[EXERCISE PROMPT]
Start at the line in the entries below that contains "Lemma receive_nil s", stop at the line that contains "rewrite length_app. index_cases.", and output exactly the lines in that span, both ends included.

Dataset entries

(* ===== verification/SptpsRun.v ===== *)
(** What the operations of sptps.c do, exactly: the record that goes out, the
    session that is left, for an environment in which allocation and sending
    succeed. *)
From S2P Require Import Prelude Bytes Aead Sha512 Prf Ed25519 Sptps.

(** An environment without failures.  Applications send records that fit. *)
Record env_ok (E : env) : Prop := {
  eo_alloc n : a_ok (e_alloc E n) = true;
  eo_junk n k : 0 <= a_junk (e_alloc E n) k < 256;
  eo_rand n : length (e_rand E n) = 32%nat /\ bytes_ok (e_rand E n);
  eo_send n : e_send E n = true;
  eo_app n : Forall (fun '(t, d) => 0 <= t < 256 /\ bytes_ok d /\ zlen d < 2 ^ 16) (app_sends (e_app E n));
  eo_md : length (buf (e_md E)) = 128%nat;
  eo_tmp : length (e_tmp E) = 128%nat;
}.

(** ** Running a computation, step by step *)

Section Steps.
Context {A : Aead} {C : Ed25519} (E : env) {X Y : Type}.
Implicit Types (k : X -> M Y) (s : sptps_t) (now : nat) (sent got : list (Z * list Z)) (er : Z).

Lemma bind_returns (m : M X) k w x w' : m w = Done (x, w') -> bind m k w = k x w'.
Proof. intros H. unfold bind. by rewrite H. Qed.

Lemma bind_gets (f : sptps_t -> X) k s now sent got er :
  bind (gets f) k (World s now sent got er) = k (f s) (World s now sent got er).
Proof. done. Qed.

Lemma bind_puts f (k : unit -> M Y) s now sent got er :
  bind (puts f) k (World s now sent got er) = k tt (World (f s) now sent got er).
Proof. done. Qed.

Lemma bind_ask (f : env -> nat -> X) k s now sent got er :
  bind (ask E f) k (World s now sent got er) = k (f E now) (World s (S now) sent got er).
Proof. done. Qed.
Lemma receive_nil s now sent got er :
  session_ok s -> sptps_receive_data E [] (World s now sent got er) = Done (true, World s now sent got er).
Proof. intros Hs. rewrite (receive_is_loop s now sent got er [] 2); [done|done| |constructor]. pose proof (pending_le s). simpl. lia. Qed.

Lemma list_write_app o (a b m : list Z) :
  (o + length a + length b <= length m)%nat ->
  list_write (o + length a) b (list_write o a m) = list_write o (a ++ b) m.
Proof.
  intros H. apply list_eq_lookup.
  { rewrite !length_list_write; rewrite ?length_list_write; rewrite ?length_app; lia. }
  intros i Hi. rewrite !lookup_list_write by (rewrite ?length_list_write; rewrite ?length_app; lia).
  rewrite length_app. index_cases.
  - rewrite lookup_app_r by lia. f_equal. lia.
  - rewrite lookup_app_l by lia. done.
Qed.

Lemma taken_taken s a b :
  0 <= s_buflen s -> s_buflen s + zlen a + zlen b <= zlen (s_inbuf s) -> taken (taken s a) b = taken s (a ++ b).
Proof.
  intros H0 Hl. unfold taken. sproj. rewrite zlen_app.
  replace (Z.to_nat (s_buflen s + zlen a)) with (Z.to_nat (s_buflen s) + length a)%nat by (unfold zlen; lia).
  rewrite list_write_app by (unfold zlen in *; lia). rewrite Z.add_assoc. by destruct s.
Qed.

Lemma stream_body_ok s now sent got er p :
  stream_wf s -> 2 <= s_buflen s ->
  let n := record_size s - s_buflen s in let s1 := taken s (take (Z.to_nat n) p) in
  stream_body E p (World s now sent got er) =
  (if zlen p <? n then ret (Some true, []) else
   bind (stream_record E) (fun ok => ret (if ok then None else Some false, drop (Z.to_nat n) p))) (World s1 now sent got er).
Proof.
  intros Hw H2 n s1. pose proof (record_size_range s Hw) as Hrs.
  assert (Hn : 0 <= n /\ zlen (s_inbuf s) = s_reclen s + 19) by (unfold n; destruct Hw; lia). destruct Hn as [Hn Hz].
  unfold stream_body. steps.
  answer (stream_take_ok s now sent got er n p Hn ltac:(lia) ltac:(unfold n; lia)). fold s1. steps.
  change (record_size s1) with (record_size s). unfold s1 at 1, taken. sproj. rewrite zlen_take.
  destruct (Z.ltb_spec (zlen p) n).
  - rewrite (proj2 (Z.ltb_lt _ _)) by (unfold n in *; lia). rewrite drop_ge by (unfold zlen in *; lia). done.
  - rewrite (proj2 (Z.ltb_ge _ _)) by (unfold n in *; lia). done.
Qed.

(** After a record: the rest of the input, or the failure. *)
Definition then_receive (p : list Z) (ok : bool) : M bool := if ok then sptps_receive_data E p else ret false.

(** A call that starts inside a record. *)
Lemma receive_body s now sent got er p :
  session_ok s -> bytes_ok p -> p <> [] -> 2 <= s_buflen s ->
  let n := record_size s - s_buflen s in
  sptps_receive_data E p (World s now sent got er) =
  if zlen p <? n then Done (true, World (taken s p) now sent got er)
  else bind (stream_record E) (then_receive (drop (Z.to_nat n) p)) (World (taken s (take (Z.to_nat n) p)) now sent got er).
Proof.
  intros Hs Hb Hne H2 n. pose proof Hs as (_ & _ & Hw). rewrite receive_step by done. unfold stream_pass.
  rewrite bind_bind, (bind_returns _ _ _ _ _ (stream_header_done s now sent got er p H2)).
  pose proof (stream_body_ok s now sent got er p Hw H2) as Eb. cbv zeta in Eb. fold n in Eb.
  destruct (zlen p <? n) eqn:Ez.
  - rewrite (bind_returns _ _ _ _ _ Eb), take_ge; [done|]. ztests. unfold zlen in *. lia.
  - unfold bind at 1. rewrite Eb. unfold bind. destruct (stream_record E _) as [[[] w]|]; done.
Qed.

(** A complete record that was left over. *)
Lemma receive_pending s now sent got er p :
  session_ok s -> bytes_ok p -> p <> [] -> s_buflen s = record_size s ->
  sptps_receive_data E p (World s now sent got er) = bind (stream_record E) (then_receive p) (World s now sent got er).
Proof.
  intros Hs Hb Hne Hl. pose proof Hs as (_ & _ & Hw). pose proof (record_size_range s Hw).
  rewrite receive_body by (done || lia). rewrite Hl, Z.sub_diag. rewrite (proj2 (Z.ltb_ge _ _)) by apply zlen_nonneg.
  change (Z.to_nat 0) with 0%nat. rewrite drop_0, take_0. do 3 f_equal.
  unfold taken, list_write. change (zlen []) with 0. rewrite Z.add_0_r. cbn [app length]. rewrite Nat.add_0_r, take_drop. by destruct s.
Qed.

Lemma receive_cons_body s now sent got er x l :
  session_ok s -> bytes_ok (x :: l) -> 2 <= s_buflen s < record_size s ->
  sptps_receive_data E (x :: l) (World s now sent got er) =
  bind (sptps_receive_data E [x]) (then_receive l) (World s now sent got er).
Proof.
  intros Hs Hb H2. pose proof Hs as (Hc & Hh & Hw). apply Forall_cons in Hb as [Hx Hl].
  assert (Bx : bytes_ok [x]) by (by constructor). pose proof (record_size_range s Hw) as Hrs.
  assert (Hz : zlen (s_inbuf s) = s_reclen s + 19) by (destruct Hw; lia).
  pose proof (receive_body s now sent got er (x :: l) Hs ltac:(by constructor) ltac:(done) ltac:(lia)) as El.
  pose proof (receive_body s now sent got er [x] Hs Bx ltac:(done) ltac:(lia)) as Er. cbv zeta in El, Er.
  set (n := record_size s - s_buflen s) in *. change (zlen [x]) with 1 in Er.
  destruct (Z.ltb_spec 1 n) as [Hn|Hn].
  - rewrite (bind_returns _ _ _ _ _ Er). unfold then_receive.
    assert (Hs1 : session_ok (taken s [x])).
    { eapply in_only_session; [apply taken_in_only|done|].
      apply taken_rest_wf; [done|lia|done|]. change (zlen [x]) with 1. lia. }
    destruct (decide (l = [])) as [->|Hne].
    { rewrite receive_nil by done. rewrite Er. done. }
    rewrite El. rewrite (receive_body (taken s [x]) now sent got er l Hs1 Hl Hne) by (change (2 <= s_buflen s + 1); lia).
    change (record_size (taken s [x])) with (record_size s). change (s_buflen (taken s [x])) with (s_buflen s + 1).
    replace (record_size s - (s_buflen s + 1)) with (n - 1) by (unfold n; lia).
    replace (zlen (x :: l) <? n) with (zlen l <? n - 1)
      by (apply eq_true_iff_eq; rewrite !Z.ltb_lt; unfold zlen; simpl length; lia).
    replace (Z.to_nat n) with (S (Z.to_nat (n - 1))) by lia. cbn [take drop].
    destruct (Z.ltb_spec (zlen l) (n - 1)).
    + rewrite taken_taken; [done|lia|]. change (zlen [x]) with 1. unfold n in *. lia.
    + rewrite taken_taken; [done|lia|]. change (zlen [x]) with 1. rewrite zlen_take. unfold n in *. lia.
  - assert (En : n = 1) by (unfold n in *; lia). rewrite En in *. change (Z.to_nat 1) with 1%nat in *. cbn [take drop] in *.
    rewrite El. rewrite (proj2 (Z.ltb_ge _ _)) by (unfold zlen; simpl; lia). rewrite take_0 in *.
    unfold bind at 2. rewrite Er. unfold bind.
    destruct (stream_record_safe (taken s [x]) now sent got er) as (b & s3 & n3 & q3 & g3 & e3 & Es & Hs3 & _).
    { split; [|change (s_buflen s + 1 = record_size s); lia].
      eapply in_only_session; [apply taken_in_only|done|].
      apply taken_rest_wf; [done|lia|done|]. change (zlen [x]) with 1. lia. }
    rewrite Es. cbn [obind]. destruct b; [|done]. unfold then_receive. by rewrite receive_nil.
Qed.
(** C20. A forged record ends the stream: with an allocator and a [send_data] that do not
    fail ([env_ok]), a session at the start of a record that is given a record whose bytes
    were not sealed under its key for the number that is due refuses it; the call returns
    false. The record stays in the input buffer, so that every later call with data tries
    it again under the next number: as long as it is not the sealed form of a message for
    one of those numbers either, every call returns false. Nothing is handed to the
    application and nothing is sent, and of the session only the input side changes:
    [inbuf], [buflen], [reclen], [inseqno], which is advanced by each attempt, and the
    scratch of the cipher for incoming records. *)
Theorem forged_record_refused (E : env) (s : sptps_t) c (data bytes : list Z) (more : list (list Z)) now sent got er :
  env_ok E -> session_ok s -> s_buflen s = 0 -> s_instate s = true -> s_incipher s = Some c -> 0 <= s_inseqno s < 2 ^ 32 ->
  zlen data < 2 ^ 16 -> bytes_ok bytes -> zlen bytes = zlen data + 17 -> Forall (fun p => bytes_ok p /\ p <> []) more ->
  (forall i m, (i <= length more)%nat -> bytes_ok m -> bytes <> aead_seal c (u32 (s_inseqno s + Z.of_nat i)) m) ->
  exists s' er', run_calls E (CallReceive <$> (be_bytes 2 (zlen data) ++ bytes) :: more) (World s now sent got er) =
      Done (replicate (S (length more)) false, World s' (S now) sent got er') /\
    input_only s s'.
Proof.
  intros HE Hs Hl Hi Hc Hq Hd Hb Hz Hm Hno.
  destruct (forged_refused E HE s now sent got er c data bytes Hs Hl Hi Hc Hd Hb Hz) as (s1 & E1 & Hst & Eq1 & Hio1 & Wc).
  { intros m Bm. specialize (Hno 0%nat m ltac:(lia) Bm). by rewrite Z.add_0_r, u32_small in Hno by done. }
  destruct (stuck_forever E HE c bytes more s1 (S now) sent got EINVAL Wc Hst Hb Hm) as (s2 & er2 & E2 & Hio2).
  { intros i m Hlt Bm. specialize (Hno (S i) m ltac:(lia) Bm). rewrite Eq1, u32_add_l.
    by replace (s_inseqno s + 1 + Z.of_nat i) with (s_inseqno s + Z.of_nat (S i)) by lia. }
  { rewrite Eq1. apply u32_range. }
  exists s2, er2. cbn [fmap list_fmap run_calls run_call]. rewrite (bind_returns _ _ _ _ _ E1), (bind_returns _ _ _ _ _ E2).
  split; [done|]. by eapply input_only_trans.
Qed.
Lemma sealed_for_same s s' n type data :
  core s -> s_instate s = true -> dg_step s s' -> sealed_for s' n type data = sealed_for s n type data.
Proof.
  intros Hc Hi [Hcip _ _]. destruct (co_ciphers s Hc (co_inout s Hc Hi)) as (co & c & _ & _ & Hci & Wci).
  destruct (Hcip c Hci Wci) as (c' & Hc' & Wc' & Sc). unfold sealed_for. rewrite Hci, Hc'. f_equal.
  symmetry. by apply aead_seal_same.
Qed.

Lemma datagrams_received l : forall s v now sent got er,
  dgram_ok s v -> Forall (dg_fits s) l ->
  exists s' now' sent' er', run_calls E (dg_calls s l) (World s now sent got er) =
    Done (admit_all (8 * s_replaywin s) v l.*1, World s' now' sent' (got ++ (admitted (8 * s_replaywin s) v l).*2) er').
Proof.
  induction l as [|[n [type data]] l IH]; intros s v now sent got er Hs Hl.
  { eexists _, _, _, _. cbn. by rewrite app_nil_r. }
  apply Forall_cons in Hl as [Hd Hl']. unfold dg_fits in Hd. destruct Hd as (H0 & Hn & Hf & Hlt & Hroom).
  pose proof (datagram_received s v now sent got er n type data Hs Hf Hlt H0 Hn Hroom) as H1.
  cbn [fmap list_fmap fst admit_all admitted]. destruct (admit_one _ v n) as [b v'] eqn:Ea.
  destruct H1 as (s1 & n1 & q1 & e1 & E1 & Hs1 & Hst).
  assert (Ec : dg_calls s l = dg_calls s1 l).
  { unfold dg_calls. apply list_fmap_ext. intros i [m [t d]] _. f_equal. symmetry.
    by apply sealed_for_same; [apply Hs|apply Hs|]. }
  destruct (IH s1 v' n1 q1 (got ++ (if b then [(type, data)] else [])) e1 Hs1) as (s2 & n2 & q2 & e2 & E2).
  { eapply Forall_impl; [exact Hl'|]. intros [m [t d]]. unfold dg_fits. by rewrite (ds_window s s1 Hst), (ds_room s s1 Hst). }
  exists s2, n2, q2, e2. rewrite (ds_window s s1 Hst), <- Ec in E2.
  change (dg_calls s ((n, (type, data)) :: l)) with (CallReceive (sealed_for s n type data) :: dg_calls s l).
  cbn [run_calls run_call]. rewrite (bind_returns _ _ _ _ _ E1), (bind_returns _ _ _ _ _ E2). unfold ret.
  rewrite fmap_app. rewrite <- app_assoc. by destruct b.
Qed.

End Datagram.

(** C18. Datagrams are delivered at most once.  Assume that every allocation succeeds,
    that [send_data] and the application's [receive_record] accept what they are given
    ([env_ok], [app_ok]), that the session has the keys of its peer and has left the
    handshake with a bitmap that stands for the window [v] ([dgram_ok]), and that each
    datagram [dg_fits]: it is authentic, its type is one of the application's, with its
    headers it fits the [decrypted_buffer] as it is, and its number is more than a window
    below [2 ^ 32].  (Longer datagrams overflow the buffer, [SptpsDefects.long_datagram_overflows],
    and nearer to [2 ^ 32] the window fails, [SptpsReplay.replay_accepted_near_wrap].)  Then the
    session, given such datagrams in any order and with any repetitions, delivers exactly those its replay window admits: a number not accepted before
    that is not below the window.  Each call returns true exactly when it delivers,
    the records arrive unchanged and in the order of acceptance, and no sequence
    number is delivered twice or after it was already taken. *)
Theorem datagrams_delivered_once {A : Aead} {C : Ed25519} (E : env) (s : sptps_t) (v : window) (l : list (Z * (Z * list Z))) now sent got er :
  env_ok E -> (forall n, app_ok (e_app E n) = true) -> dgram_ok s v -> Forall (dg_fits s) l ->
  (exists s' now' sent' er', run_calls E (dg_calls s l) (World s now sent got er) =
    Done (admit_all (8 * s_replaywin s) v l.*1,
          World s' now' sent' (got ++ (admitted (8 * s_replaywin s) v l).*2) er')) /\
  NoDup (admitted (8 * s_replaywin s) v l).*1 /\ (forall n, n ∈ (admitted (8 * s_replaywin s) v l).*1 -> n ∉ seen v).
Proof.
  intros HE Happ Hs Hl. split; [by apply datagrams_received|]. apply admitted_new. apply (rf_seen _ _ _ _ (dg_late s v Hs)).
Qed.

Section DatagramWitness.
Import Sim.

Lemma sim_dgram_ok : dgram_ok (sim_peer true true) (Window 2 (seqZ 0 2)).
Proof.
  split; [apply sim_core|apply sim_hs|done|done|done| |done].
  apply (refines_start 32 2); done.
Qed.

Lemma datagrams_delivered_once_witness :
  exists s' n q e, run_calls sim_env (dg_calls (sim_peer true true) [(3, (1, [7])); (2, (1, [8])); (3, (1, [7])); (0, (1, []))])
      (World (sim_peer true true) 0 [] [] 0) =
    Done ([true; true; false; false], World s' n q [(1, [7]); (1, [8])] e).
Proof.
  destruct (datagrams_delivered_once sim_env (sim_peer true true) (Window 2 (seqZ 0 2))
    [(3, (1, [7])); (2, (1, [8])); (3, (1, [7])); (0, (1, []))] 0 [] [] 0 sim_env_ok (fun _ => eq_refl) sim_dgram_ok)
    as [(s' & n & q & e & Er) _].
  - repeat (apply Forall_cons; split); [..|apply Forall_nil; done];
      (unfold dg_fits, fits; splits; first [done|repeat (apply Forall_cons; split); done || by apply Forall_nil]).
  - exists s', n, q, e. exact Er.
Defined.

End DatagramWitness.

[OUTPUT FOR THIS TASK]
Lemma receive_nil s now sent got er :
  session_ok s -> sptps_receive_data E [] (World s now sent got er) = Done (true, World s now sent got er).
Proof. intros Hs. rewrite (receive_is_loop s now sent got er [] 2); [done|done| |constructor]. pose proof (pending_le s). simpl. lia. Qed.

Lemma list_write_app o (a b m : list Z) :
  (o + length a + length b <= length m)%nat ->
  list_write (o + length a) b (list_write o a m) = list_write o (a ++ b) m.
Proof.
  intros H. apply list_eq_lookup.
  { rewrite !length_list_write; rewrite ?length_list_write; rewrite ?length_app; lia. }
  intros i Hi. rewrite !lookup_list_write by (rewrite ?length_list_write; rewrite ?length_app; lia).
  rewrite length_app. index_cases.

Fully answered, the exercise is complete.